Muguruza noted that after losing in the 2015 Wimbledon final to Williams' sister Serena, she didn't get the same treatment, of course: Runners-up don't get the membership or its privileges.
"It's all or nothing," Muguruza said. "So I'm like, 'Whew, this year, I finally did it.'"
This 7-5, 6-0 victory over Venus, combined with Muguruza's win against Serena in last year's French Open final, made the 23-year-old Spaniard the only woman to defeat each Williams sister in a Grand Slam title match. That alone marks her as a likely, and worthy, heir to the two women who changed their sport.
Add in Muguruza's bold, aggressive playing style and affinity for the big stage, and she certainly looks like someone who could keep doing what she wants to do more than anything: win major championships.
That matters more to her than where she is in the rankings, for example. She entered Wimbledon at No. 15, and will rise to No. 5 on Monday.
Her career best is No. 2, but that doesn't seem to concern Muguruza all that much.
"I don't know what it feels to be No. 1. Hopefully one day I can — and then I (can) compare," she said. "But for now, I'd rather be No. 10 (and) win Grand Slams, than be No. 1."

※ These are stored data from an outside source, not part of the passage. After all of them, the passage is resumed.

(** After headers [i] to [i + n - 1], each of them that is loadable is mapped
    and ends at or below [highest]. *)
Lemma load_loop_good phoff phentsize n i highest m a : 0 ≤ heap_start a < 2^64 →
  vmas_wf (regions a) → wx (regions a) →
  wlp (load_loop bytes phoff phentsize n i highest) (λ r s, good a s.2 ∧ heap_start s.2 = heap_start a ∧
    ∀ h, r = Ok h → highest ≤ h ∧
      (h = highest ∨ ∃ j ph, i ≤ j < i + Z.of_nat n ∧ phdr phoff phentsize j = Ok ph ∧ loadable ph ∧
         h = p_vaddr ph + p_memsz ph) ∧
      ∀ j ph, i ≤ j < i + Z.of_nat n → phdr phoff phentsize j = Ok ph → loadable ph →
        p_vaddr ph + p_memsz ph ≤ h ∧ (p_vaddr ph + p_memsz ph ≤ 2^63 → mapped ph (regions s.2))) (m, a).
Proof.
  revert i highest m a. induction n as [|n IH]; intros i highest m a Hh Hwf Hwx.
  { apply wlp_ret. split_and!; [by apply good_refl|done|]. intros h [= <-]. split_and!; [lia|by left|]. intros; lia. }
  cbn [load_loop]. destruct (parse_phdr bytes (phoff + i * phentsize)) as [ph|e] eqn:Hph;
    [|apply wlp_ret; split_and!; [by apply good_refl|done|done]].
  case_bool.
  - eapply wlp_mono; [by apply IH|]. intros r s (Hg & Hhs & Hr). split_and!; [done|done|]. intros h Hrh.
    destruct (Hr h Hrh) as (Hle & Hex & Hall). split_and!; [done| |].
    + destruct Hex as [?|(j & ph' & Hj & ?)]; [by left|]. right. exists j, ph'. split; [lia|done].
    + intros j ph' Hj Hp Hl. destruct (decide (j = i)) as [->|Hne]; [|apply (Hall j ph'); [lia|done|done]].
      unfold phdr in Hp. rewrite Hph in Hp. injection Hp as <-. destruct Hl as [Ht Hm0].
      apply orb_true_iff in Heqb as [Heqb|Heqb]; to_prop; congruence.
  - apply wlp_bind. eapply wlp_mono; [apply load_segment_good; [by eapply parse_phdr_ok|done|done|done]|].
    intros r [m1 a1] (Hg & Hhs & Hr). simpl in Hg, Hhs, Hr.
    destruct r as [h1|e]; [|apply wlp_ret; split_and!; done].
    destruct (Hr h1 eq_refl) as [-> Hmap]. destruct Hg as [Hwf1 Hwx1 Hgr1].
    eapply wlp_mono; [apply IH; [by rewrite Hhs|done|done]|]. intros r s (Hg2 & Hhs2 & Hr2).
    split_and!; [eapply good_trans; [by split|done]|congruence|]. intros h Hrh.
    destruct (Hr2 h Hrh) as (Hle & Hex & Hall). split_and!; [lia| |].
    + destruct Hex as [->|(j & ph' & Hj & ?)]; [|right; exists j, ph'; split; [lia|done]].
      destruct (Z.max_spec highest (p_vaddr ph + p_memsz ph)) as [[? ->]|[? ->]]; [right|by left].
      exists i, ph. split; [lia|]. split; [done|]. split; [by split|done].
    + intros j ph' Hj Hp Hl. destruct (decide (j = i)) as [->|Hne]; [|apply (Hall j ph'); [lia|done|done]].
      unfold phdr in Hp. rewrite Hph in Hp. injection Hp as <-. split; [lia|]. intros Hsm.
      eapply mapped_grows; [apply Hg2|by apply Hmap].
Qed.

(** C19: When a file loads into an address space, the result is the entry point
    of its header, and every loadable program header has a mapping of the whole
    segment with the segment's permissions, but without write permission when it
    is executable.  No mapping overlaps another, none is both writable and
    executable, and the heap starts at least a page above every segment.  The
    last part is for files whose segments end below 2^63. *)
Theorem elf_load_spec m a entry m' a' :
  vmas_wf (regions a) → wx (regions a) → 0 ≤ heap_start a < 2^64 →
  load bytes (m, a) = Ret (Ok entry, (m', a')) →
  ∃ h, parse_ehdr bytes = Ok h ∧ entry = e_entry h ∧ vmas_wf (regions a') ∧ wx (regions a') ∧
    let ph_at := phdr (e_phoff h) (e_phentsize h) in
    (∀ i ph, 0 ≤ i < e_phnum h → ph_at i = Ok ph → loadable ph → p_vaddr ph + p_memsz ph ≤ 2^63) →
    ∀ i ph, 0 ≤ i < e_phnum h → ph_at i = Ok ph → loadable ph →
      mapped ph (regions a') ∧ p_vaddr ph + p_memsz ph + PAGE_SIZE ≤ heap_start a'.
Proof.
  intros Hwf Hwx Hh Hl. unfold load in Hl. destruct (parse_ehdr bytes) as [h|e] eqn:Hp; [|discriminate Hl].
  destruct (ph_table_end h) as [end_|]; [|discriminate Hl]. case_bool; [discriminate Hl|].
  apply bind_Ret in Hl as (r & [m1 a1] & Hloop & Hl).
  pose proof (wlp_run _ _ _ _ _ (load_loop_good (e_phoff h) (e_phentsize h) (Z.to_nat (e_phnum h)) 0 0 m a Hh Hwf Hwx)
    Hloop) as ([Hwf1 Hwx1 _] & Hhs & Hr). simpl in Hwf1, Hwx1, Hhs, Hr.
  destruct r as [hi|e]; [|discriminate Hl]. destruct (Hr hi eq_refl) as (Hpos & Hex & Hall).
  apply bind_Ret in Hl as (a2 & s2 & Ha2 & Hl). injection Ha2 as <- <-. injection Hl as <- <- <-.
  assert (regions (set_heap hi a1) = regions a1) as Hrg by (unfold set_heap; by case_bool).
  exists h. rewrite Hrg. split_and!; [done..|]. intros ph_at Hsmall i ph Hi Hph Hld.
  assert (0 ≤ i < 0 + Z.of_nat (Z.to_nat (e_phnum h))) as Hi' by lia.
  destruct (Hall i ph Hi' Hph Hld) as [Hle Hmap]. specialize (Hsmall i ph Hi Hph Hld) as Hs1. split; [by apply Hmap|].
  assert (hi ≤ 2^63) as Hhi.
  { destruct Hex as [->|(j & ph' & Hj & Hp' & Hl' & ->)]; [lia|]. apply (Hsmall j ph'); [lia|done|done]. }
  destruct (parse_phdr_ok _ _ Hph) as [Hv Hm]. destruct Hld as [_ Hm0].
  unfold set_heap. rewrite (proj2 (Z.ltb_lt _ _)) by lia. cbv zeta. cbn [heap_start].
  pose proof (page_up_ge hi ltac:(unfold PAGE_SIZE; lia)) as Hup. unfold PAGE_SIZE in *. rewrite wadd_small; lia.
Qed.
End file.
End load.

(** *** Witness: a file of 120 bytes with one segment *)

Definition elf_demo : list Z :=
  [0x7f; 69; 76; 70; 2; 1] ++ replicate 10 0 ++ le_encode 2 2 ++ le_encode 2 183 ++ le_encode 4 1 ++
  le_encode 8 0x400078 ++ le_encode 8 64 ++ replicate 14 0 ++ le_encode 2 56 ++ le_encode 2 1 ++ replicate 6 0 ++
  le_encode 4 1 ++ le_encode 4 5 ++ le_encode 8 0 ++ le_encode 8 0x400000 ++ le_encode 8 0 ++
  le_encode 8 120 ++ le_encode 8 120 ++ le_encode 8 0x1000.

(** A machine with one block to give and mappings that succeed. *)
#[local] Instance demo_machine : Machine nat := {|
  m_alloc := λ _, mret (Some 0x200000);
  m_free := λ _ _, mret tt;
  m_map := λ _ _ _ _, mret true;
  m_unmap := λ _ _, mret tt;
  m_shootdown := mret tt;
  m_zero := λ _ _, mret tt;
  m_copy := λ _ _ _, mret tt;
  m_read := λ _ _ _, [];
  m_write := λ _ _, mret tt
|}.

Lemma elf_demo_bytes : Forall is_byte elf_demo.
Proof.
  unfold elf_demo. repeat (apply Forall_app; split); try apply le_encode_bytes.
  - repeat (apply Forall_cons; split; [unfold is_byte; lia|]). by apply Forall_nil.
  - apply Forall_replicate. unfold is_byte. lia.
  - apply Forall_replicate. unfold is_byte. lia.
  - apply Forall_replicate. unfold is_byte. lia.
Qed.

Definition elf_demo_as : AddressSpace :=
  Eval vm_compute in match load elf_demo (0%nat, AddressSpace_new 0x1000) with
                     | Ret (_, (_, a)) => a
                     | Panic => AddressSpace_new 0
                     end.

Lemma elf_load_spec_witness :
  load elf_demo (0%nat, AddressSpace_new 0x1000) = Ret (Ok 0x400078, (0%nat, elf_demo_as)) ∧
  mapped (mkPhdr 1 5 0 0x400000 120 120) (regions elf_demo_as) ∧ 0x400078 + PAGE_SIZE ≤ heap_start elf_demo_as.
Proof.
  assert (load elf_demo (0%nat, AddressSpace_new 0x1000) = Ret (Ok 0x400078, (0%nat, elf_demo_as))) as Hl
    by (vm_compute; reflexivity).
  split; [exact Hl|].
  destruct (elf_load_spec elf_demo elf_demo_bytes 0%nat (AddressSpace_new 0x1000) 0x400078 0%nat elf_demo_as) as
    (h & Hh & _ & _ & _ & Hsegs).
  - split; [done|intros i r Hi%lookup_replicate_Some; done|]. intros i j o o' va ->%lookup_replicate_Some _. done.
  - intros i r Hi%lookup_replicate_Some. done.
  - simpl. lia.
  - exact Hl.
  - assert (parse_ehdr elf_demo = Ok (mkEhdr 2 183 0x400078 64 56 1)) as Hh' by (vm_compute; reflexivity).
    rewrite Hh' in Hh. injection Hh as <-. simpl in Hsegs.
    assert (phdr elf_demo 64 56 0 = Ok (mkPhdr 1 5 0 0x400000 120 120)) as Hp by (vm_compute; reflexivity).
    apply (Hsegs) with (i := 0) (ph := mkPhdr 1 5 0 0x400000 120 120); [|lia|exact Hp|by split].
    intros i ph Hi Hph _. assert (i = 0) as -> by lia. rewrite Hp in Hph. injection Hph as <-. simpl. lia.
Defined.

(** ** File size and memory size *)

(** The loader does not compare the size of a segment in the file with its size
    in memory. *)
Definition elf_oversize : list Z :=
  [0x7f; 69; 76; 70; 2; 1] ++ replicate 10 0 ++ le_encode 2 2 ++ le_encode 2 183 ++ le_encode 4 1 ++
  le_encode 8 0x400000 ++ le_encode 8 64 ++ replicate 14 0 ++ le_encode 2 56 ++ le_encode 2 1 ++ replicate 6 0 ++
  le_encode 4 1 ++ le_encode 4 6 ++ le_encode 8 0 ++ le_encode 8 0x400000 ++ le_encode 8 0 ++
  le_encode 8 5000 ++ le_encode 8 1 ++ le_encode 8 0x1000 ++ replicate (Z.to_nat 5000) 0.

(** A machine that records the orders of allocations and the lengths of copies. *)
Definition log_machine : Machine (list nat * list Z) := {|
  m_alloc := λ o, st_lift (λ '(os, ws), (Some 0x200000, (o :: os, ws)));
  m_free := λ _ _, mret tt;
  m_map := λ _ _ _ _, mret true;
  m_unmap := λ _ _, mret tt;
  m_shootdown := mret tt;
  m_zero := λ _ _, mret tt;
  m_copy := λ _ _ _, mret tt;
  m_read := λ _ _ _, [];
  m_write := λ _ bs, st_modify (λ '(os, ws), (os, len bs :: ws))
|}.

(** One page is allocated for the segment and 5000 bytes are copied to it. *)
Lemma elf_filesz_unchecked :
  match load (H := log_machine) elf_oversize (([], []), AddressSpace_new 0x1000) with
  | Ret (Ok _, (log, _)) => log = ([0%nat], [5000])
  | _ => False
  end.
Proof. vm_compute. reflexivity. Qed.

The key, she and others agree, will be finding more consistency. Saturday's final against the older Williams was Muguruza's first since the 2016 French Open.
Not just her first final at a Grand Slam tournament since then, mind you. Her first anywhere.
To establish her place among the truly elite, she'll need to more frequently summon the power and precision that she has managed to find on the most stressful occasions.
"Hopefully she can stay a little bit more steady," said Conchita Martinez, the Spanish Fed Cup and Davis Cup captain who worked with Muguruza during Wimbledon because her regular coach, Sam Sumyk, took time off for the birth of his child.
"The key is to continue routines, continue to work hard," Martinez said. "And to focus in every tournament you play is important."
Also worth keeping an eye on now: how Muguruza handles the aftermath of this latest triumph.
She acknowledged that she found it burdensome to deal with the expectations that came with her first major championship. That was one factor in her results since, including only a 23-13 record this season entering Wimbledon.
"It's just hard, when you're playing very good and you want to keep that, and maybe it doesn't happen. You feel like, 'Why (can't I) play that good every week?" she said.
At Roland Garros last month, Muguruza lost in the fourth round, then got choked up during her post-match news conference, saying she was happy to leave behind all the questions about the pressures of trying to defend that title.
"I'm going to have a similar problem now, which is a good problem to have," Muguruza said Saturday. "I just changed (the) page really fast. I was sad for a few days. But I'm like, 'Just forget about it.' ... And that's it. And I forgot."
The challenge is to remember how to play more frequently the way she did for those two special weeks in Paris two years ago, and these two special weeks in London this year.
If she can do that, there's no telling how many of these things she can win.